Resolved build issues.

Thanks for taking care of this!

mlir/lib/Dialect/GPU/IR/GPUDialect.cpp
1193–1228

Untested, but would it work to simply remove the async dependency and let the other canonicalizer take care of erasing ops?

ping @csigg, can you please take look at my comment?

mlir/lib/Dialect/GPU/IR/GPUDialect.cpp
1193–1228
%0 = gpu.wait async
 %memref, %asyncToken = gpu.alloc async [%0] () : memref<5xf16>
gpu.wait [%0]

In the above example, we cannot exactly remove the %0 async dependency from the 2nd gpu.wait right @csigg ?

bondhugula added inline comments.Apr 5 2022, 12:24 AM
mlir/lib/Dialect/GPU/IR/GPUDialect.cpp
1193–1228

@arnab-oss Does %memref have any uses in this example? If it doesn't, this is all dead code. Is the rule eliminating these now? Can you add this test case?

bondhugula added inline comments.Apr 8 2022, 11:22 PM
mlir/test/Dialect/GPU/canonicalize.mlir
12

Nit: You can just instead use:

CHECK-NEXT: return

for a stronger and more direct check.

bondhugula requested changes to this revision.Apr 9 2022, 8:09 PM
bondhugula added inline comments.
mlir/lib/Dialect/GPU/IR/GPUDialect.cpp
1248–1258

These conditions are all completely wrong: you can't erase a gpu.wait op just because its result token has no uses. Also, you can't simply replace its uses (which could be empty) by its aysnc dependencies and replace the op.

Can you please read through the gpu.wait doc description (which is pretty straightforward and simple) before adding these patterns?

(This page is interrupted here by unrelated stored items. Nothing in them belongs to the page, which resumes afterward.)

(* ===== verification/DagFacts.v ===== *)
(** * The traversal visits what is reachable

    The breadth-first loop ends, and either lists exactly the blocks reachable from
    the root, each once and by distance, or fails for a reason that a reachable
    block gives. *)
From stdpp Require Import base gmap sets list strings sorting relations.
From S2P Require Import Prelude Types Merkle Dag.

(** ** Bounded loops *)

Section Steps.
Context {A R : Type} (f : A → A + R) (P : A → Prop) (mu : A → N).
Context (Hstep : ∀ x y, P x → f x = inl y → P y ∧ (mu y < mu x)%N).

Lemma steps_pos_spec n : ∀ x, P x →
  match steps_pos f n x with
  | inl y => P y ∧ (mu y + Npos n ≤ mu x)%N
  | inr r => ∃ y, P y ∧ f y = inr r
  end.
Proof.
  induction n as [n IH|n IH|]; intros x Hx; cbn.
  - destruct (f x) as [y|r] eqn:Hf; [|by exists x]. destruct (Hstep x y Hx Hf) as [Hy Hlt].
    specialize (IH y Hy) as IHy. destruct (steps_pos f n y) as [z|r]; [|done]. destruct IHy as [Hz Hle].
    specialize (IH z Hz). destruct (steps_pos f n z) as [w|r]; [|done]. destruct IH as [Hw Hle']. split; [done|lia].
  - specialize (IH x Hx) as IHx. destruct (steps_pos f n x) as [y|r]; [|done]. destruct IHx as [Hy Hle].
    specialize (IH y Hy). destruct (steps_pos f n y) as [z|r]; [|done]. destruct IH as [Hz Hle']. split; [done|lia].
  - destruct (f x) as [y|r] eqn:Hf; [|by exists x]. destruct (Hstep x y Hx Hf). split; [done|lia].
Qed.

This revision now requires changes to proceed.Apr 9 2022, 8:09 PM
mehdi_amini added inline comments.Apr 9 2022, 8:13 PM
mlir/lib/Dialect/GPU/IR/GPUDialect.cpp
1230

Please remove.

1248–1258

I'm confused, the description seems to exactly call for this:

If the op contains the async keyword, it returns a new async token which
is synchronized with the op arguments. This new token is merely a shortcut
to the argument list, and one could replace the uses of the result with the
arguments for the same effect.

bondhugula added inline comments.Apr 9 2022, 8:18 PM
mlir/lib/Dialect/GPU/IR/GPUDialect.cpp
1233

In fact, 1) is just a trivial special case of 3), but anyway, both (1) and (3) are wrong. You can't erase the gpu.wait op if its token has no uses. The op synchronizes the device/host (internally, it destroys the stream) You can only replace it if its result token has at least one use that is another gpu.wait op.

bondhugula added inline comments.Apr 9 2022, 8:20 PM
mlir/lib/Dialect/GPU/IR/GPUDialect.cpp
1248–1258

If none of those result uses are another gpu.wait op, you've eliminated a device synchronization incorrectly.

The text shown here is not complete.